CASO DANILO

Polícia desconfiou da inocência de Reginaldo ao descobrir ódio de Hian por ele

Hian apostava no histórico de violência do padrasto de Danilo para que ele fosse responsabilizado


Francisco Costa
Do Mais Goiás | Em: 10/08/2020 às 18:10:51

Reginaldo Lima (Foto: Jucimar de Sousa)
Reginaldo Lima (Foto: Jucimar de Sousa)

Reginaldo Lima, padrasto de Danilo de Sousa Silva, 7 anos, não foi indiciado. Hian Alves apostava no histórico de violência do homem, que já esfaqueou a mãe de Danilo, para que ele fosse responsabilizado.

Porém, a Polícia Civil desconfiou da inocência de Reginaldo ao descobrir que Hian não gostava dele e que sentia ciúmes dele com o seu próprio padastro, o pastor Fabiano Silva. As novas descobertas foram o suficiente para descobrir que Hian matou Danilo para atingir Reginaldo.

Reginaldo ainda está preso. A expectativa, porém, é que ele seja solto nas próximas horas.

Crime

Segundo a polícia, Hian sabia que Reginaldo seria considerado suspeito, dado as passagens por violência, que ele possuía. A corporação descartou, também, que Reginaldo pudesse ter atuado como mandante.

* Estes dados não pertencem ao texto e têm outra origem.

(** A list in the order of a JavaScript comparator: no entry compares
    above ([> 0]) an entry behind it. *)
Fixpoint sorted_by {A : Type} (cmp : A -> A -> number) (l : list A) : Prop :=
  match l with
  | [] => True
  | x :: l' => List.Forall (fun y => (cmp x y >? Fin 0)%js = false) l' /\ sorted_by cmp l'
  end.

(** Three annual filings, the latest year first. *)
Definition filings_by_year : list XbrlUnit :=
  [ annualEntry 3600000 "2023-01-01" "2023-12-31" "10-K" "2024-02-15";
    annualEntry 3000000 "2021-01-01" "2021-12-31" "10-K" "2022-02-15";
    annualEntry 3300000 "2022-01-01" "2022-12-31" "10-K" "2023-02-15" ].

(** [Math.abs] *)
Definition nabs (x : number) : number :=
  match x with
  | Fin q => Fin (Qabs q)
  | PInf | NInf => PInf
  | NaN => NaN
  end.

(** [x !== y] on numbers: [NaN] differs from every number, itself
    included. *)
Definition strict_ne (x y : number) : bool :=
  match x, y with
  | Fin a, Fin b => negb (Qeq_bool a b)
  | PInf, PInf | NInf, NInf => false
  | _, _ => true
  end.

Section XbrlAlign.

Variable date_getTime : string -> number.

(** [candidates.sort(cmp)] in [pickInstant].  The comparator there
    never answers [0], so it is not a consistent comparator and
    ECMAScript leaves the order of the result to the engine: the sort
    is a parameter, of which the theorems assume only that it reorders
    its array. *)
Variable sort_with : (XbrlUnit -> XbrlUnit -> number) -> list XbrlUnit -> list XbrlUnit.

(** The distance in milliseconds between the period end of [v] and
    the date [target]. *)
Definition end_diff (target : number) (v : XbrlUnit) : number :=
  nabs (date_getTime (end_ v) - target)%js.

(** The predicate of the [filter] in [pickInstant]. *)
Definition instant_candidate (fyDate : number) (v : XbrlUnit) : bool :=
  if negb (isAnnualForm (form v)) then false
  else if negb (str_truthy (Some (end_ v))) then false
  else (end_diff fyDate v <=? Fin 7 * Fin 86400000)%js.

(** [{ ...c, end: fyEnd }] *)
Definition with_end (c : XbrlUnit) (fyEnd : string) : XbrlUnit :=
  {| accn := accn c; cik := cik c; entityName := entityName c; loc := loc c;
     end_ := fyEnd; val := val c; form := form c; filed := filed c;
     fy := fy c; fp := fp c; frame := frame c; start := start c |}.
Fixpoint run (steps : list Step) (self : LiveActivitiesWeb)
    : LiveActivitiesWeb * list Notification :=
  match steps with
  | [] => (self, [])
  | s :: steps =>
    let r := step s self in
    let r' := run steps r.1 in
    (r'.1, r.2 ++ r'.2)
  end.

(** The stored expired flag of [id]. *)
Definition flagged (id : string) (self : LiveActivitiesWeb) : bool :=
  match timers self !! id with
  | Some timer => ActiveTimer.expired timer
  | None => false
  end.

(** How many [timerExpired] events about [id] a list of events holds. *)
Definition expirations (id : string) (out : list Notification) : nat :=
  length (filter (λ n, isTimerExpiredFor id n = true) out).

(** The step is not an update of [id] that moves its end time a whole second
    or more past the clock. *)
Definition keepsDeadline (id : string) (s : Step) : bool :=
  match s with
  | fires _ _ => true
  | update now options =>
    if decide (UpdateTimerOptions.id options = id) then
      match UpdateTimerOptions.endTime options with
      | Some e => secondsUntil now e <=? 0
      | None => true
      end
    else true
  end.

End Web.

(** ** Vocabulary of the statements *)

(** *** The native watchdog *)

(** An entry the watchdog acts on: not yet handled, end time reached. *)
Definition due (now : Z) (metadata : IOS.TimerMetadata.t) : bool :=
  negb (IOS.TimerMetadata.hasExpired metadata)
  && (IOS.TimerMetadata.endTime metadata <=? now).

Definition markExpired (metadata : IOS.TimerMetadata.t) : IOS.TimerMetadata.t :=
  IOS.TimerMetadata.mk (IOS.TimerMetadata.endTime metadata)
    (IOS.TimerMetadata.hapticOnExpire metadata)
    (IOS.TimerMetadata.soundOnExpire metadata) true.

(** The event [checkForExpiredTimers] sends for [id]. *)
Definition expiredEvent (now : Z) (id : string) : Notification :=
  mkNotification "timerExpired" (list_to_map
    [("id", JSString id); ("eventType", JSString "expired"); ("timestamp", JSNumber now)]).

(** *** Requests shaped like [StartTimerOptions] *)

Definition isString (v : JSValue) : bool :=
  match v with JSString _ => true | _ => false end.

Definition isNumber (v : JSValue) : bool :=
  match v with JSNumber _ => true | _ => false end.

(** The entry under [key], if there is one, has the type the interface
    declares for it. *)
Definition typed (check : JSValue → bool) (call : gmap string JSValue) (key : string)
    : bool :=
  match call !! key with
  | Some v => check v
  | None => true
  end.

(** [id: string; title: string; endTime: number] *)
Definition requiredFieldsTyped (call : gmap string JSValue) : bool :=
  typed isString call "id" && typed isString call "title" && typed isNumber call "endTime".

(** What a listed timer reports under [key]. *)
Definition reported (key : string) (timers : list (gmap string JSValue))
    : list (option JSValue) :=
  (λ timer : gmap string JSValue, timer !! key) <$> timers.

(** *** The web interval callback *)

(** The event the callback closed over [options] sends. *)
Definition webExpiredEvent (now : Z) (options : Web.StartTimerOptions.t) : Notification :=
  mkNotification "timerExpired" (list_to_map
    [("id", JSString (Web.StartTimerOptions.id options));
     ("eventType", JSString "expired");
     ("type", JSString (Web.typeName (Web.StartTimerOptions.type options)));
     ("title", JSString (Web.StartTimerOptions.title options));
     ("customData", Web.customDataValue (Web.StartTimerOptions.customData options));
     ("timestamp", JSNumber now)]).

(** Whether the callback closed over [options] sends its event at [now]:
    the timer is still stored, has no whole second left and is not flagged. *)
Definition callbackFires (now : Z) (options : Web.StartTimerOptions.t)
    (self : Web.LiveActivitiesWeb) : bool :=
  match Web.timers self !! Web.StartTimerOptions.id options with
  | Some timer =>
    (Web.secondsUntil now (Web.ActiveTimer.endTime timer) <=? 0)
    && negb (Web.ActiveTimer.expired timer)
  | None => false
  end.

(** *** Scenarios *)

Module Scenario.

(** [startTimer({id: "t1", title: "Fentanyl CRI", endTime: 5000})] *)
Definition start : gmap string JSValue :=
  list_to_map
    [("id", JSString "t1"); ("title", JSString "Fentanyl CRI"); ("endTime", JSNumber 5000)].

(** [updateTimer({id: "t1", endTime: 60000})] *)
Definition extend : gmap string JSValue :=
  list_to_map [("id", JSString "t1"); ("endTime", JSNumber 60000)].

(** [endTimer({id: "t1", dismissalPolicy: "immediate"})] *)
Definition finish : gmap string JSValue :=
  list_to_map [("id", JSString "t1"); ("dismissalPolicy", JSString "immediate")].

(** The native plugin after the first call. *)
Definition started : IOS.Plugin :=
  (IOS.startTimer true (IOS.granted "A1") start IOS.initial).1.1.

(** The same requests on the web, with an end time of one second. *)
Definition webStart : Web.StartTimerOptions.t :=
  Web.StartTimerOptions.mk "t1" Web.cri "Fentanyl CRI" None None 1000
    None None None None None.

Definition webExtend : Web.UpdateTimerOptions.t :=
  Web.UpdateTimerOptions.mk "t1" None None None (Some 10000) None.

(** [updateTimer({id: "t1", title: "Fentanyl CRI, second bag"})] *)
Definition webRename : Web.UpdateTimerOptions.t :=
  Web.UpdateTimerOptions.mk "t1" (Some "Fentanyl CRI, second bag") None None None None.

Definition webStarted : Web.LiveActivitiesWeb :=
  (Web.startTimer 0 webStart Web.initial).1.

(** The two plugins after the watchdog has seen the timer expire. *)
Definition expired : IOS.Plugin := (IOS.checkForExpiredTimers true 5000 started).1.

Definition webExpired : Web.LiveActivitiesWeb := (Web.tick 1000 1 webStarted).1.

(** Runs that follow the expiration. *)
Definition nativeSteps : list IOS.Step :=
  [IOS.update extend; IOS.scan 60000; IOS.scan 61000].

Definition webSteps : list Web.Step :=
  [Web.fires 2000 1; Web.update 2500 webRename; Web.fires 3000 1].

End Scenario.

(** ** The rest of the plugins *)

(** *** The native plugin as a whole *)

Module Native.

(** [isSupported].  [areActivitiesEnabled] is what
    [ActivityAuthorizationInfo] answers and [isPhone] whether the device's
    interface idiom is [.phone]. *)
Definition isSupported (available areActivitiesEnabled isPhone : bool) : CallResult :=
  if available then
    let supported := areActivitiesEnabled in
    let hasDynamicIsland := supported && isPhone in
    Resolve (list_to_map
      [("supported", JSBool supported); ("dynamicIsland", JSBool hasDynamicIsland)])
  else
    Resolve (list_to_map
      [("supported", JSBool false); ("dynamicIsland", JSBool false)]).

(** The content [updateActivityToComplete] gives an activity. *)
Definition completed (now : Z) (activity : IOS.Activity) : IOS.Activity :=
  let currentState := IOS.state (IOS.content activity) in
  IOS.mkActivity (IOS.attributes activity)
    (IOS.mkContent
       (IOS.ContentState.mk (IOS.ContentState.title currentState +:+ " - Complete")
          (IOS.ContentState.subtitle currentState) "Timer finished" now
          (IOS.ContentState.customData currentState))
       None)
    (IOS.activityToken activity).

(** Everything that changes the plugin: the bridged calls, the states the
    system reports on an activity, and the ticks of the watchdog. *)
Inductive Action :=
| callStartTimer (request : IOS.RequestOutcome) (call : gmap string JSValue)
| callUpdateTimer (call : gmap string JSValue)
| callEndTimer (now : Z) (call : gmap string JSValue)
| callEndAllTimers
| stateChange (now : Z) (id : string) (s : IOS.ActivityState)
| watchdogTick (now : Z).

Definition perform (available : bool) (a : Action) (self : IOS.Plugin)
    : IOS.Plugin * list IOS.Effect :=
  match a with
  | callStartTimer request call =>
    let r := IOS.startTimer available request call self in (r.1.1, r.2)
  | callUpdateTimer call =>
    let r := IOS.updateTimer available call self in (r.1.1, r.2)
  | callEndTimer now call =>
    let r := IOS.endTimer available now call self in (r.1.1, r.2)
  | callEndAllTimers =>
    let r := IOS.endAllTimers available self in (r.1.1, r.2)
  | stateChange now id s => IOS.handleActivityStateChange now id s self
  | watchdogTick now => IOS.checkForExpiredTimers available now self
  end.

(** The plugin after a sequence of actions. *)
Definition after (available : bool) (actions : list Action) (self : IOS.Plugin)
    : IOS.Plugin :=
  foldl (λ self a, (perform available a self).1) self actions.

(** The shape the plugin keeps: the watchdog is scheduled exactly while an
    activity is registered, and every registered activity carries the id it
    is registered under and has metadata. *)
Definition wellFormed (self : IOS.Plugin) : Prop :=
  (IOS.expirationCheckTimer self = true ↔ IOS.activeTimers self ≠ ∅)
  ∧ ∀ id activity,
      IOS.activeTimers self !! id = Some activity →
      IOS.id (IOS.attributes activity) = id ∧ is_Some (IOS.timerMetadata self !! id).

End Native.

(** *** The web plugin as a whole *)

Module Browser.

Inductive Action :=
| callStartTimer (now : Z) (options : Web.StartTimerOptions.t)
| callUpdateTimer (now : Z) (options : Web.UpdateTimerOptions.t)
| callEndTimer (now : Z) (options : Web.EndTimerOptions.t)
| callEndAllTimers
| callGetActiveTimers (now : Z)
| intervalFires (now : Z) (handle : Z).

Definition perform (a : Action) (self : Web.LiveActivitiesWeb) : Web.LiveActivitiesWeb :=
  match a with
  | callStartTimer now options => (Web.startTimer now options self).1
  | callUpdateTimer now options => (Web.updateTimer now options self).1
  | callEndTimer now options => (Web.endTimer now options self).1.1
  | callEndAllTimers => (Web.endAllTimers self).1
  | callGetActiveTimers now => (Web.getActiveTimers now self).1
  | intervalFires now handle => (Web.tick now handle self).1
  end.

Definition after (actions : list Action) (self : Web.LiveActivitiesWeb)
    : Web.LiveActivitiesWeb :=
  foldl (λ self a, perform a self) self actions.

(** The shape the web plugin keeps: a timer is stored exactly when an
    interval is tracked for its id; a tracked interval is scheduled and its
    callback closed over that id; a stored timer carries the id it is stored
    under; and every scheduled handle is positive and below the next one,
    which is positive too. *)
Definition wellFormed (self : Web.LiveActivitiesWeb) : Prop :=
  (∀ id, is_Some (Web.timers self !! id) ↔ is_Some (Web.timerIntervals self !! id))
  ∧ (∀ id handle,
       Web.timerIntervals self !! id = Some handle →
       ∃ options, Web.scheduled self !! handle = Some options
                  ∧ Web.StartTimerOptions.id options = id)
  ∧ (∀ id timer, Web.timers self !! id = Some timer → Web.ActiveTimer.id timer = id)
  ∧ (∀ handle options,
       Web.scheduled self !! handle = Some options → 0 < handle < Web.nextHandle self)
  ∧ 0 < Web.nextHandle self.

End Browser.

(** *** Accent colours *)

Module Color.

(** The three channels [Color.init?(hex:)] takes from the scanned number
    [rgb], each before its division by 255. *)
Definition channels (rgb : Z) : Z * Z * Z :=
  (Z.land (Z.shiftr rgb 16) 255, Z.land (Z.shiftr rgb 8) 255, Z.land rgb 255).

End Color.

(** *** More of the scenarios *)

Module Scene.

(** What [Scenario.started] holds for ["t1"]. *)
Definition activity : IOS.Activity :=
  IOS.mkActivity (IOS.mkAttributes "t1" "generic" "timer" "#8E8E93")
    (IOS.mkContent (IOS.ContentState.mk "Fentanyl CRI" "" "" 5000 ∅) (Some 65000))
    "A1".

Definition metadata : IOS.TimerMetadata.t := IOS.TimerMetadata.mk 5000 true true false.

A corporação encerrou o inquérito da investigação da morte do garoto Danilo de Sousa Silva e remeteu o caso ao Judiciário no domingo (9). Segundo exposto, Hian atraiu o Danilo para o matagal, onde ele foi encontrado, prometendo uma pipa ao garoto. Lá ele teria cometido o crime.

Vale lembrar que, no dia 31 de julho, o padrasto do menino, Reginaldo Lima, e o colega dele, Hian Alves, foram presos. À época, Hian confessou que ajudou o padastro de Danilo a matá-lo em troca de uma moto. Reginaldo, no entanto, negou a participação e disse que se trata de uma armação.

Danilo foi encontrado morto em um lamaçal próximo à casa em que vivia com a família, no Parque Santa Rita, em Goiânia. Ele estava desaparecido por quase uma semana. A perícia constatou que o garoto morreu em decorrência de sufocamento.

Hian foi indiciado por ocultação de cadáver e homicídio duplamente qualificado.